» **Collected data entries**:
━━━━━━━━━━

(** * PYFires: contextual fire detection -- verification of the detection core

    Shallow embedding of [pyfires/PYF_detection.py] and of the stage-5 and
    FRP routines, the derived datasets, the diffusion filter and the
    radiometric conversions of [pyfires/PYF_basic.py].

    Numbers.  The Python code computes on numpy / dask floating-point
    arrays.  A scalar is embedded as a value of [fl]: a rational number, one
    of the two infinities, or NaN.  The special values follow IEEE-754 as
    numpy exposes it: NaN is absorbing, every ordered comparison with NaN is
    false, [x / 0] is an infinity for [x <> 0] and NaN for [x = 0]
    (zero is unsigned and stands for [+0.0]).  Arithmetic on finite values
    is exact, except where a comparison decides on a sum of rounded terms:
    the histogram search of [compute_background_rad] rounds every quotient
    and every addition to double precision ([round64]).

    Arrays.  A 2-D array is a function from (row, column) to its cell; the
    common shape [(rows, cols)] of the grids of one run is passed where the
    code depends on it (ravel, reductions, filters).  [xr.where] and the
    arithmetic operators act cell by cell.

    Real numbers.  The functions that go through [np.exp], [np.log], a real
    power or a square root are embedded on real numbers, one array cell at
    a time. *)

From Stdlib Require Import String.
From Stdlib Require Import QArith Qround Qminmax Qabs Qpower Lqa.
From Stdlib Require Import ZArith Lia List Bool.
From Stdlib Require Import Reals Lra.
From Stdlib Require Import Qreals Rpower.
Import ListNotations.

Local Open Scope Q_scope.

(** Linear arithmetic over the rationals and over the reals. *)
Ltac qlra := Lqa.lra.
Ltac rlra := Lra.lra.

(* ================================================================== *)
(** ** Floating-point scalars *)
(* ================================================================== *)

Module Float.

Inductive fl : Type :=
| NaN
| NInf
| PInf
| Fin (q : Q).

Definition of_Z (z : Z) : fl := Fin (inject_Z z).

(** [np.isnan], [np.isfinite]. *)
Definition isnan (x : fl) : bool :=
  match x with NaN => true | _ => false end.

Definition isfinite (x : fl) : bool :=
  match x with Fin _ => true | _ => false end.

(** Strict rational order as a boolean. *)
Definition Qlt_bool (a b : Q) : bool := negb (Qle_bool b a).

(** Ordered comparisons: false as soon as one side is NaN. *)
Definition flt (x y : fl) : bool :=
  match x, y with
  | NaN, _ | _, NaN => false
  | NInf, NInf => false
  | NInf, _ => true
  | _, NInf => false
  | PInf, _ => false
  | Fin _, PInf => true
  | Fin a, Fin b => Qlt_bool a b
  end.

Definition fle (x y : fl) : bool :=
  match x, y with
  | NaN, _ | _, NaN => false
  | NInf, _ => true
  | _, NInf => false
  | _, PInf => true
  | PInf, Fin _ => false
  | Fin a, Fin b => Qle_bool a b
  end.

Definition fgt (x y : fl) : bool := flt y x.
Definition fge (x y : fl) : bool := fle y x.

Definition feqb (x y : fl) : bool :=
  match x, y with
  | NInf, NInf | PInf, PInf => true
  | Fin a, Fin b => Qeq_bool a b
  | _, _ => false
  end.

Definition fneg (x : fl) : fl :=
  match x with
  | NaN => NaN
  | NInf => PInf
  | PInf => NInf
  | Fin a => Fin (- a)
  end.

Definition fadd (x y : fl) : fl :=
  match x, y with
  | NaN, _ | _, NaN => NaN
  | PInf, NInf | NInf, PInf => NaN
  | PInf, _ | _, PInf => PInf
  | NInf, _ | _, NInf => NInf
  | Fin a, Fin b => Fin (a + b)
  end.

Definition fsub (x y : fl) : fl := fadd x (fneg y).

(** Sign of a rational: -1, 0 or 1. *)
Definition Qsgn (a : Q) : Z := Z.sgn (Qnum a).

(** An infinity of the given sign; the sign 0 gives NaN (0 * inf). *)
Definition inf_of_sign (s : Z) : fl :=
  match s with
  | Z0 => NaN
  | Zpos _ => PInf
  | Zneg _ => NInf
  end.

Definition fmul (x y : fl) : fl :=
  match x, y with
  | NaN, _ | _, NaN => NaN
  | Fin a, Fin b => Fin (a * b)
  | Fin a, PInf | PInf, Fin a => inf_of_sign (Qsgn a)
  | Fin a, NInf | NInf, Fin a => inf_of_sign (- Qsgn a)
  | PInf, PInf | NInf, NInf => PInf
  | PInf, NInf | NInf, PInf => NInf
  end.

Definition fdiv (x y : fl) : fl :=
  match x, y with
  | NaN, _ | _, NaN => NaN
  | Fin a, Fin b =>
      if Qeq_bool b 0 then inf_of_sign (Qsgn a) else Fin (a / b)
  | Fin _, PInf | Fin _, NInf => Fin 0
  | PInf, Fin b => if Qlt_bool b 0 then NInf else PInf
  | NInf, Fin b => if Qlt_bool b 0 then PInf else NInf
  | PInf, PInf | PInf, NInf | NInf, PInf | NInf, NInf => NaN
  end.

━━━━━━━━━━

» **WORK ORDER**: Every line with "cell" in it should be copied from the entries above.

» **ANSWER TO THE PROBLEM**:
    Arrays.  A 2-D array is a function from (row, column) to its cell; the
    arithmetic operators act cell by cell.
    power or a square root are embedded on real numbers, one array cell at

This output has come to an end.